Le prime vere proposte di viaggi con equipaggio verso altre stelle avvennero all’inizio del 1900. Negli anni ’20, il genetista britannico-indiano JBS Haldane azzardò che, se l’umanità dovesse mai sistemare altri sistemi stellari, il suo futuro – migrando da sole a sole – potrebbe durare decine di trilioni di anni. Ha avvertito che se rimaniamo legati alla Terra, il nostro intero futuro sarebbe solo una frazione evanescente di questo. Haldane ha visto che gli umani potrebbero vivere proprio all’inizio della storia umana e che i loro migliori risultati potrebbero trovarsi davanti, se avessero lasciato il loro luogo di nascita. Ma altri sono stati scettici. Nel 1962, CS Lewis predisse che il viaggio interplanetario avrebbe semplicemente stabilito un “nuovo colonialismo”.
Negli anni ’60, la questione se ci fosse vita nel nostro vicinato cosmico veniva finalmente messa alla prova. Le antenne paraboliche perlustravano i cieli alla ricerca di segnali di altre civiltà. La ricerca non ha trovato nulla; solo silenzio. A differenza della generazione di Wells, gli scienziati ora sanno che non ci sono civiltà avanzate su Marte. La possibilità che siamo l’unica civiltà nella Via Lattea – e persino l’intero universo osservabile – è stata saldamente stabilita. L’esplorazione dello spazio non è un “nuovo colonialismo”, nell’accezione comune del termine, perché almeno all’interno del nostro sistema solare, ovunque ci sistemeremo sarà privo di vita complessa.

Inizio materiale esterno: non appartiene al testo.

(** [ufs_read_directory]: the entry at [off] and its name, cut to [buflen].
    Blocks are read into the buffer of [um_dc]. *)
Definition ufs_read_directory (i : ufs2_inode) (off buflen : Z) :
    M ufs_mount (result (ufs_directory_entry * list Z)) :=
  s <- get ;;
  let offset := u32 (off mod UFS_BSIZE (um_sb s)) in
  (if offset =? 0 then
     r <- ufs_read_block i off (d_block (um_dc s)) ;;
     modify (set_d_block r.1) ;;;
     ret r.2
   else ret (Ok tt)) ?;;
  s <- get ;;
  b <- bytes_of offset 8 (d_block (um_dc s)) ;;
  sw <- swapped ;;
  let de := if sw : bool then ufs_directory_entry_swap (dirent_of b) else dirent_of b in
  name <- deref "string in d_block" (string_of (drop (Z.to_nat (offset + 8)) (d_block (um_dc s)))) ;;
  ret (Ok (de, take (Z.to_nat (buflen - 1)) name)).

(** * Looking up a path *)

(** The loop over the entries of the directory in [um_dc]. *)
Fixpoint find_entry (fuel : nat) (p : list Z) (clen offset : Z) :
    M ufs_mount (result ufs_directory_entry) :=
  match fuel with
  | O => halt OutOfFuel
  | S fuel =>
      s <- get ;;
      if offset =? in_size (d_in (um_dc s)) then ret (Err ERROR_NOT_FOUND)
      else
        x <-? ufs_read_directory (d_in (um_dc s)) offset 256 ;;
        modify (set_d_entry x.1 x.2) ;;;
        let offset := u64 (offset + de_entrylen x.1) in
        if negb (de_namelen x.1 =? clen) then find_entry fuel p clen offset
        else if negb (chars_cmp (take (Z.to_nat clen) x.2) (take (Z.to_nat clen) p) =? 0)
        then find_entry fuel p clen offset
        else ret (Ok x.1)
  end.

(** The loop over the components of the path; [fuel] is for a directory. *)
Fixpoint lookup_loop (fuel n : nat) (p : list Z) (inode : Z) : M ufs_mount (result Z) :=
  match n with
  | O => halt OutOfFuel
  | S n =>
      i <-? ufs_read_inode inode ;;
      modify (set_d_in i) ;;;
      match p with
      | [] => ret (Ok inode)
      | _ =>
          let clen := Z.of_nat (length (component p)) in
          de <-? find_entry fuel p clen 0 ;;
          let p' := drop (Z.to_nat clen) p in
          match p' with
          | [] => ret (Ok (de_inode de))
          | _ =>
              if negb (de_type de =? UFS_FTYPE_DIRECTORY) then ret (Err ERROR_WRONG_KIND)
              else match skip_slashes p' with
              | [] => ret (Ok (de_inode de))
              | p'' => lookup_loop fuel n p'' (de_inode de)
              end
          end
      end
  end.

Definition ufs_lookup (fuel : nat) (path : list Z) : M ufs_mount (result Z) :=
  match path with
  | c :: _ =>
      if negb (c =? 47) then ret (Err ERROR_INVALID)
      else lookup_loop fuel (S (length path)) (skip_slashes path) UFS_ROOT_INODE
  | [] => ret (Err ERROR_INVALID)
  end.

(** * The superblock *)

Fixpoint superblock_loop (offsets : list Z) : M ufs_mount (result unit) :=
  match offsets with
  | [] => halt (Undefined "ufs_superblock_offsets")
  | o :: offsets =>
      if o =? -1 then ret (Ok tt)
      else
        s <- get ;;
        r <- device_read (um_iblock s) UFS_SUPERBLOCK_SIZE o ;;
        modify (set_iblock r.1) ;;;
        match r.2 with
        | Err _ => superblock_loop offsets
        | Ok _ =>
            let sb := superblock_of (slice 0 1376 r.1) in
            modify (set_sb (um_flags s) sb) ;;;
            if (sb_magic sb =? UFS_SUPERBLOCK_MAGIC1) || (sb_magic sb =? UFS_SUPERBLOCK_SWAP1)
            then ret (Err ERROR_NOT_IMPLEMENTED)
            else if (sb_magic sb =? UFS_SUPERBLOCK_MAGIC2) || (sb_magic sb =? UFS_SUPERBLOCK_SWAP2)
            then
              (if sb_magic sb =? UFS_SUPERBLOCK_SWAP2
               then modify (set_sb (Z.lor (um_flags s) UFS_MOUNT_SWAP) (ufs_superblock_swap sb))
               else ret tt) ;;;
              s <- get ;;
              if LOG2 UFS_MAX_BSIZE <? sb_bshift (um_sb s) then ret (Err ERROR_NOT_IMPLEMENTED)
              else modify (set_sboff o) ;;; ret (Ok tt)
            else superblock_loop offsets
        end
  end.
Lemma tar_file_read_ok ents e (t : tarfs_fs D K) fc f off len :
  archive 0 ents → e ∈ ents → ready (fs_tm t) → fs_contexts t !! fc = Some f → context_of e f →
  0 ≤ off < 2 ^ 63 → 0 ≤ len < 2 ^ 64 →
  ∃ tm', tarfs_op_file_read sd_bsize fc off len t =
      Done (if decide (en_size e < off) then Err ERROR_INVALID
            else Ok (slice (en_daddr e + off)
                   (Z.min (Z.min len (TARFS_BSIZE - off mod TARFS_BSIZE)) (en_size e - off)) img))
        (set_tm tm' t) ∧ ready tm' ∧ same_links (fs_tm t) tm'.
Proof.
  intros Ha He R Hf (_&Hda&Hds) Ho Hlen. destruct (archive_data 0 ents e Ha He) as (Hs&Hd&Hdm&Hl).
  pose proof (ROUNDUP_bounds (en_size e) TARFS_BSIZE ltac:(done)) as Hru. pose proof (ig_length Hig) as Hil.
  pose proof (Z.mod_pos_bound off TARFS_BSIZE ltac:(done)) as Hmod. unfold TARFS_BSIZE in *.
  unfold tarfs_op_file_read. unfold bind at 1, get at 1. unfold bind at 1, deref at 1. rewrite Hf.
  unfold ret at 1. rewrite Hds, Hda, (u64_small off) by lia. unfold TARFS_BSIZE.
  assert (set_tm (fs_tm t) t = t) as Hid by by destruct t.
  destruct (Z.ltb_spec (en_size e) off) as [Hgt|Hgt].
  { exists (fs_tm t). rewrite decide_True, Hid by done. by split_and!. }
  rewrite decide_False by lia. destruct (Z.eqb_spec off (en_size e)) as [Heq|Hne].
  { exists (fs_tm t). rewrite Hid. split; [|by split]. unfold ret. repeat f_equal. unfold slice.
    replace (Z.to_nat (Z.min _ _)) with 0%nat by lia. by rewrite take_0. }
  rewrite Z.rem_mod_nonneg, u32_small by lia.
  assert (u64 (off - off mod 512) = off / 512 * 512) as ->.
  { pose proof (Z.div_mod off 512 ltac:(lia)). rewrite u64_small by lia. lia. }
  set (a := off / 512 * 512). assert (off = a + off mod 512) as Ea
    by (unfold a; pose proof (Z.div_mod off 512 ltac:(lia)); lia).
  assert (0 ≤ a) as Ha0 by (unfold a; pose proof (Z.div_pos off 512); lia).
  assert (en_daddr e + a + 512 ≤ Z.of_nat (length img)) as Hin.
  { assert (a + 512 ≤ ROUNDUP (en_size e) 512); [|lia].
    pose proof (ROUNDUP_mod (en_size e) 512 ltac:(lia)) as Hrm. apply Z.mod_divide in Hrm as [c Hc]; [|lia].
    unfold a in *. rewrite Hc in Hru |- *. nia. }
  assert (block_at (en_daddr e + a)) as B.
  { split; [lia|]. split; [|done]. unfold a. unfold TARFS_BSIZE. by rewrite Z.mod_add. }
  rewrite (u64_small (_ + _)) by lia. unfold bind_ok at 1, bind at 1. unfold on_tm at 1, zoom at 1.
  rewrite read_tm_block_ok; [|apply R|done]. unfold bind at 1, get at 1.
  change (tm_block (fs_tm (set_tm ?m t))) with (tm_block m). cbn [fs_tm set_tm tm_block set_block].
  assert (length (slice (en_daddr e + a) 512 img) = 512%nat) as Hsl by (rewrite length_slice; lia).
  exists (set_block (slice (en_daddr e + a) 512 img) (fs_tm t)). split; [|split; [by destruct R|done]].
  unfold bind, ret. rewrite (u32_small (512 - _)), (u64_small (en_size e - _)) by lia.
  assert (∀ x y, MIN x y = Z.min x y) as Hmin by (intros x y; unfold MIN; destruct (Z.ltb_spec x y); lia).
  rewrite !Hmin, bytes_of_ok by (unfold TARFS_BSIZE; rewrite ?Hsl; lia). unfold TARFS_BSIZE.
  rewrite slice_slice by lia. by replace (en_daddr e + off) with (en_daddr e + a + off mod 512) by lia.
Qed.

(** ** Directories *)

#[local] Ltac run_open M Hr :=
  unfold bind_ok at 1, bind at 1; unfold on_kernel at 1, zoom at 1;
  cbn [fs_memory]; rewrite (mo_alloc M); unfold bind at 1; unfold put_context at 1, modify at 1;
  unfold bind at 1; unfold on_tm at 1, zoom at 1;
  cbn [fs_tm set_contexts set_fs_memory fs_contexts fs_memory];
  rewrite Hr; unfold bind at 1; unfold put_context at 1, modify at 1;
  cbn [fst snd set_contexts set_tm fs_contexts fs_memory fs_tm]; rewrite insert_insert_eq;
  match type of Hr with _ = Done (?fc, _) ?tm1 =>
    match goal with |- context [set_contexts (<[v:=fc]> ?c) ?x] =>
      change (set_contexts (<[v:=fc]> c) x) with (mk_fs tm1 (<[v:=fc]> c) k1) end end.

Lemma directory_open_ok fuel ents path tm ctxs :
  archive 0 ents → (length ents < fuel)%nat → memory_ok → ready tm → path_chars path →
  ∃ tm', ready tm' ∧ same_links tm tm' ∧
    match lookup_entry ents path with
    | Err err => tarfs_op_directory_open sd_bsize fresh fuel path (mk_fs tm ctxs k0) =
        Done (Err err) (mk_fs tm' (delete v ctxs) k0)
    | Ok e =>
        if decide (th_typeflag (en_header e) = 53) then
          ∃ fc, context_of e fc ∧ split_into (f_path fc) (components path) ∧
            tarfs_op_directory_open sd_bsize fresh fuel path (mk_fs tm ctxs k0) =
              Done (Ok v) (mk_fs tm' (<[v := fc]> ctxs) k1)
        else tarfs_op_directory_open sd_bsize fresh fuel path (mk_fs tm ctxs k0) =
          Done (Err ERROR_WRONG_KIND) (mk_fs tm' (delete v ctxs) k0)
    end.
Proof.
  intros Ha Hf M R Hc. destruct (tar_lookup_ok ents path tm fresh fuel Ha R (mo_fresh M) Hc Hf) as (fc&tm1&Hr&R1&L&Hfc).
  exists tm1. split; [done|]. split; [done|].
  unfold tarfs_op_directory_open. destruct (lookup_entry ents path) as [e|err]; cbn iota in Hr |- *.
  2:{ run_open M Hr. unfold bind. rewrite free_context_ok by done. by rewrite delete_insert_eq. }
  destruct (Hfc e eq_refl) as (F1&F2&F3&F4). case_decide as Ht.
  - exists fc. split_and!; [done|done|]. run_open M Hr. by rewrite F1, (proj2 (Z.eqb_eq _ _) Ht).
  - run_open M Hr. rewrite F1, (proj2 (Z.eqb_neq _ _) Ht). cbn [negb]. unfold bind.
    rewrite free_context_ok by done. by rewrite delete_insert_eq.
Qed.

Dalla creazione delle armi nucleari, l’estinzione umana non è più stata una prospettiva lontana come il sole morente che turbava i fisici precedenti. I missili nucleari in grado di distruggere la nostra specie hanno reso questa minaccia imminente e antropica. In questo precario contesto post-nucleare, scrittori e pensatori come Isaac Asimov e Stephen Hawking hanno suggerito che, se ci preoccupiamo di salvaguardare l’umanità, potrebbe esserci una corsa per colonizzare Marte.
Ma nell’immediato, abbiamo urgente bisogno di affrontare rischi estremi come la crisi climatica, i virus emergenti e la possibilità di agenti patogeni ingegnerizzati. Questo non solo migliorerebbe la vita dei vivi, ma salverebbe anche la vita di tutti coloro che potrebbero venire dopo di loro. Attualmente sono solo astronauti o miliardari come Musk e Bezos che sono in grado di uscire fugacemente dall’atmosfera terrestre. È vero che un giorno la Terra diventerà inabitabile man mano che il nostro sole invecchia, e che l’universo più ampio rimarrà potenzialmente in grado di supportare la vita complessa per eoni oltre questo.
Tuttavia, se gli umani avranno mai la possibilità di abitare altri pianeti dipende interamente dalle azioni delle persone che sono attualmente in vita. Per questo motivo, la nostra priorità immediata dovrebbe essere salvaguardare il nostro ambiente e garantire che tutti siano protetti da rischi estremi.
Abbiamo creato i mezzi per distruggere noi stessi e stiamo presiedendo al collasso del nostro ambiente, ma non abbiamo sviluppato le istituzioni o la saggezza collettiva per impedirlo. Prima che gli esseri umani inizino a intraprendere grandi progetti multigenerazionali come raggiungere le stelle, proteggere le persone da questi rischi estremi è un compito urgente per il presente, conclude Thomas Moynihan.